> _Requirement_: Each line of the material that mentions the word "characterId" is to be copied.

+++ Records for this exercise

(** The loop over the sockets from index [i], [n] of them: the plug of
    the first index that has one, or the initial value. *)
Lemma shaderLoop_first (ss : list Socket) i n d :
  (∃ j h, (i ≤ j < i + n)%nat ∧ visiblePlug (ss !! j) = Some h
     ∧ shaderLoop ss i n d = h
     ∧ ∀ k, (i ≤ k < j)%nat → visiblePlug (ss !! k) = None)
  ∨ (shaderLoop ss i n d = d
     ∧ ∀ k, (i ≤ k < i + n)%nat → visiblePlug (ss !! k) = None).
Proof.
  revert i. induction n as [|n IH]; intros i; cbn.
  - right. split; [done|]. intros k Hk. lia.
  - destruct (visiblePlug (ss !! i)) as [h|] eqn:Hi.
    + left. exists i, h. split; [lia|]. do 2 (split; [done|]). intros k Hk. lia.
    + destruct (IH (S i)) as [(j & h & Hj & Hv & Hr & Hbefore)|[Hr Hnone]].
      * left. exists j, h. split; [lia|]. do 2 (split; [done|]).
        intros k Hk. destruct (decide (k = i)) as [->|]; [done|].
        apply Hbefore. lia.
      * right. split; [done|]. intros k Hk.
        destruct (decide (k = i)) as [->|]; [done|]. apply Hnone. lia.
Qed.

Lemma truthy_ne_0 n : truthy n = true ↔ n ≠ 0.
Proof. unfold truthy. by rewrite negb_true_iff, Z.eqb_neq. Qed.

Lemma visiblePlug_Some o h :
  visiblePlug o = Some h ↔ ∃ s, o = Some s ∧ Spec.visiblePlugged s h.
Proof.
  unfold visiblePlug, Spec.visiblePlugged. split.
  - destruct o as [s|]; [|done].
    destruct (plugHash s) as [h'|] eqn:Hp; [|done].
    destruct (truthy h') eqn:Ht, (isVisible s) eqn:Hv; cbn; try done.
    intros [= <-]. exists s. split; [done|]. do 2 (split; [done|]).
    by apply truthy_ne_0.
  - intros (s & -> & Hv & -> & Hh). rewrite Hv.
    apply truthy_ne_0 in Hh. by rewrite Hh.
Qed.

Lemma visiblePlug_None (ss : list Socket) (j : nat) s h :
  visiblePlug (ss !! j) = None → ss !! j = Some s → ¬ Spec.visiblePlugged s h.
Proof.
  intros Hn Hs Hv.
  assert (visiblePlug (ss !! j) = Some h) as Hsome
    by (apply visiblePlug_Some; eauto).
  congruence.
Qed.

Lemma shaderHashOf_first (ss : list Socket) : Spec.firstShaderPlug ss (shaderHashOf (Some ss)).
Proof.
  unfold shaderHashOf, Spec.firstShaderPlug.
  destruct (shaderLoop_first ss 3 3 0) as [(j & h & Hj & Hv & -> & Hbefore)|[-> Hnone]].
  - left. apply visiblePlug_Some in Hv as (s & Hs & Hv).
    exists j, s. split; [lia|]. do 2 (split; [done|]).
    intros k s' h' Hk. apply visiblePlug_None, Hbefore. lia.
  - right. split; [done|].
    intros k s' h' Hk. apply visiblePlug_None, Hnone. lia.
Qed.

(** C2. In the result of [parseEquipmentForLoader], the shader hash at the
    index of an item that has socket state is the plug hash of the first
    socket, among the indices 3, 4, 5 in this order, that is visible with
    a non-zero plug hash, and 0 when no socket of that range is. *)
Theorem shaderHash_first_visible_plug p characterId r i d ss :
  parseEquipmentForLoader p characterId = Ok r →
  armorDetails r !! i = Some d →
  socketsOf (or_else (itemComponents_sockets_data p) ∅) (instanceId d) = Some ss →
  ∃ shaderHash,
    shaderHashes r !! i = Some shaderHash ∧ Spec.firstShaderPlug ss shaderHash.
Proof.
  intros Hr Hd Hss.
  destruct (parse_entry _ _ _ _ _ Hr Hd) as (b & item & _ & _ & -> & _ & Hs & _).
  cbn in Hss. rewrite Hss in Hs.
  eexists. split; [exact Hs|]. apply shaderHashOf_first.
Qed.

++++++
+++ Records for this exercise

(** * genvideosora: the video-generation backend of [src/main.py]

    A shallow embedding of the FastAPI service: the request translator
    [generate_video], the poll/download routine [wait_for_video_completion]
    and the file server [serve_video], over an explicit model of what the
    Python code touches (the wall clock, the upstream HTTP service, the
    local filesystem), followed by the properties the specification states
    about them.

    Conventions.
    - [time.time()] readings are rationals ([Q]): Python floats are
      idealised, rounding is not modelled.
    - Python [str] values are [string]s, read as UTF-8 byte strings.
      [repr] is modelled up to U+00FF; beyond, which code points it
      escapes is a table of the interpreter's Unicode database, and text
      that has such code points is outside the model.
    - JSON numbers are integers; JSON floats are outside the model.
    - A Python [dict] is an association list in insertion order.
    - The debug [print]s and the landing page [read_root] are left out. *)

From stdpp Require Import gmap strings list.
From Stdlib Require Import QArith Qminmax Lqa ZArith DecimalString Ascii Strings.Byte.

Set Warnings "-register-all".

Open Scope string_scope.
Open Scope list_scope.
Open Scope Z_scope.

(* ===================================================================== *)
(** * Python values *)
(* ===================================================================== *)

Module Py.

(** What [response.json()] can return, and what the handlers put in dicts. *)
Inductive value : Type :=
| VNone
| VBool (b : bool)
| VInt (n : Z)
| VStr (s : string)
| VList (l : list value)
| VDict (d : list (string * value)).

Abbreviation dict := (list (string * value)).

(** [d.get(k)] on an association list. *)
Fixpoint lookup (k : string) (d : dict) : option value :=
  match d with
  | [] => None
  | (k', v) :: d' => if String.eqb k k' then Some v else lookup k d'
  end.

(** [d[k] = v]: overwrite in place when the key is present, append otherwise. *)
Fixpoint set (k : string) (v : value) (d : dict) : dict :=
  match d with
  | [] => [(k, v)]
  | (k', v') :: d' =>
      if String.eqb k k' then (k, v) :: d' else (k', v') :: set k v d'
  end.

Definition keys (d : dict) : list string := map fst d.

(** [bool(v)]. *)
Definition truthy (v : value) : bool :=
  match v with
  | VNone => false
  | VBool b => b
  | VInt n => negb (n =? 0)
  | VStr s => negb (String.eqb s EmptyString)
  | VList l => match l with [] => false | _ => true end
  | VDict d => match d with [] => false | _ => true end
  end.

++++++

> _Expected answer_:
Theorem shaderHash_first_visible_plug p characterId r i d ss :
  parseEquipmentForLoader p characterId = Ok r →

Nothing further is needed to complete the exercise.